The Duke, who is worth about £100 million, will reportedly earn as much as £2.5 million a year from the deal although a spokesman, who declined to discuss the actual amount, said that figure was not accurate. One industry expert said a more realistic figure was in the order of £720,000 a year.

Only £720,000. Oh, that’s all right then.

It would take me the best part of 30 years to earn, before tax, and by actually doing work, what the Duke would get a year, from sitting around on his noble posterior. The government oblige electricity suppliers to take a certain, rising proportion of their electricity from renewable generators, at a premium, determined by government, to ‘incentivise’ the renewable energy sector. In other words, the government guarantee the Duke’s income.

Where have we heard of that sort of thing before? Well, it’s been going on for centuries. But for the last few of them, at least, it’s been regarded as a bit of a bad thing, belonging to the past.

When you think about it further, is there any form of ‘renewable’ energy which does not reward the landed classes in the same way? They are each land-intensive. Solar power, at scale, requires significant tracts of land. Business Green — an online news service — reports that,

The government has rejected claims that its planned increase in biomass and biofuel use to meet clean energy targets will result in the displacement of people or competition with food crops in developing countries.

At issue here is the UK’s absurd target-driven renewable energy policies. These are justified on the basis that they ensure ‘energy security’, by decreasing our dependence on foreign and ‘unstable’ economies (i.e. Russia and MENA), and ‘unsustainable’ substances. Yet, these ambitious targets cannot be met by domestic production of fuel crops.

The UK currently burns or co-fires around one million tonnes of wood, but the government has highlighted the importance of biomass in 2009’s Renewable Energy Strategy and this year’s Renewables Roadmap. Planning permission has been granted to more than 7GW of biomass power plants, which the IIED said is likely to increase demand to 60 million tonnes a year, five or six times the nation’s currently available resources.
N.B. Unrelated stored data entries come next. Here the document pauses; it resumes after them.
(** * SMS.ir API client (SMS.py): a shallow embedding and its properties

    The Python module wraps one HTTP API.  Its two components are the error
    type [APIError] and the dispatcher [SMSClient._request]; every business
    method is a thin caller of the dispatcher.  The network and the log file
    are made explicit: a [World] holds the behaviour of the remote side, the
    list of HTTP calls attempted so far and the records written to the log,
    and an operation is a function from a world to a result (a value or a
    raised exception) and a new world. *)

From stdpp Require Import base strings pretty list gmap.
From Stdlib Require Import ZArith Lia.

Open Scope Z_scope.

(** ** Python values

    The values the client handles: what [response.json()] decodes, what the
    caller passes as template id, parameters or send time. *)

(** [datetime.datetime], by its calendar fields. *)
Record datetime := mk_datetime {
  year : Z; month : Z; day : Z; hour : Z; minute : Z; second : Z
}.

#[local] Set Warnings "-register-all".

(** A Python [float] is carried as the 64 bits of its IEEE double: the
    client never computes with one.  A [dict] keeps its insertion order. *)
Inductive pyval : Type :=
| PNone
| PBool (b : bool)
| PInt (n : Z)
| PFloat (bits : Z)
| PStr (s : string)
| PList (items : list pyval)
| PDict (entries : list (string * pyval))
| PDatetime (t : datetime).

Abbreviation pydict := (list (string * pyval)).

(** [d.get(key)]: the value stored under [key], [None] when there is none. *)
Fixpoint dict_lookup (d : pydict) (key : string) : option pyval :=
  match d with
  | [] => None
  | (k, v) :: rest => if String.eqb k key then Some v else dict_lookup rest key
  end.

(** [d[key] = v]: an existing key keeps its place, a new one goes last. *)
Fixpoint dict_store (d : pydict) (key : string) (v : pyval) : pydict :=
  match d with
  | [] => [(key, v)]
  | (k, x) :: rest =>
      if String.eqb k key then (k, v) :: rest else (k, x) :: dict_store rest key v
  end.

(** [type(v).__name__], as it appears in the text of an [AttributeError]. *)
Definition type_name (v : pyval) : string :=
  match v with
  | PNone => "NoneType"
  | PBool _ => "bool"
  | PInt _ => "int"
  | PFloat _ => "float"
  | PStr _ => "str"
  | PList _ => "list"
  | PDict _ => "dict"
  | PDatetime _ => "datetime.datetime"
  end.

(** [isinstance(v, datetime)] *)
Definition isinstance_datetime (v : pyval) : bool :=
  match v with PDatetime _ => true | _ => false end.

(** Decimal text of a number, left-padded with zeros to [width] digits. *)
Definition zero_padded (width : nat) (n : Z) : string :=
  let digits := pretty n in
  String.concat "" (replicate (width - String.length digits) "0") +:+ digits.

(** [t.strftime("%Y-%m-%d %H:%M:%S")]; the year is written with four digits
    and every other field with two. *)
Definition strftime_Ymd_HMS (t : datetime) : string :=
  zero_padded 4 (year t) +:+ "-" +:+ zero_padded 2 (month t) +:+ "-" +:+
  zero_padded 2 (day t) +:+ " " +:+ zero_padded 2 (hour t) +:+ ":" +:+
  zero_padded 2 (minute t) +:+ ":" +:+ zero_padded 2 (second t).

(** ** The error type: [class APIError(Exception)] *)

Module APIError.

(** [message] is [self.args[0]]; [status_code] defaults to [None]. *)
Record t := mk { message : string; status_code : option Z }.

Definition __init__ (message : string) (status_code : option Z) : t :=
  mk message status_code.

(** Truth value of [self.status_code] in [if self.status_code:]: [None] is
    false, and so is the integer zero. *)
Definition truthy (status_code : option Z) : bool :=
  match status_code with
  | None => false
  | Some c => negb (c =? 0)
  end.

Definition __str__ (self : t) : string :=
  if truthy (status_code self)
  then "APIError " +:+ from_option pretty "None" (status_code self) +:+ ": " +:+ message self
  else "APIError: " +:+ message self.

End APIError.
It is something of an irony that it is the International Institute for Environment and Development which have criticised UK policy. It demonstrates first that the concept of ‘sustainable development’ is racked with contradictions, and that it allows for the expression of some fairly ancient bad ideas.

The IIED report states,

As governments in the global North look to diversify their economies away from fossil fuel and mitigate climate change, plans for biomass energy are growing fast. These are fuelling a sharp rise in the demand for wood, which, for some countries, could outstrip domestic supply capacity by as much as 600 per cent. It is becoming clear that although these countries will initially look to tap the temperate woodlands of developed countries, there are significant growth rate advantages that may lead them to turn to the tropics and sub-tropics to fill their biomass gap in the near future. Already there is evidence of foreign investors acquiring land in Africa, South America and Southeast Asia to establish tree plantations for biomass energy. If left unchecked, these trends could increase pressures on land access and food security in some of the world’s poorest countries and communities

The IIED are naive. It is their emphasis on ‘sustainability’ which increases the value of land. It is inconceivable that increasing the value of land won’t benefit those who already have title to it, and won’t otherwise cause the cash rich to rush towards it. Imagine if the vacant plot of land didn’t say For Sale, but instead advertised free money, to those who don’t need it: no risk, no work, guaranteed income. The sustainability agenda has created a virtual Inclosure Act for the 21st Century: as our dependence on land increases, so too has its value, but so to has our ability to access it has been reduced. ‘Sustainability’ is a de-facto dispossession.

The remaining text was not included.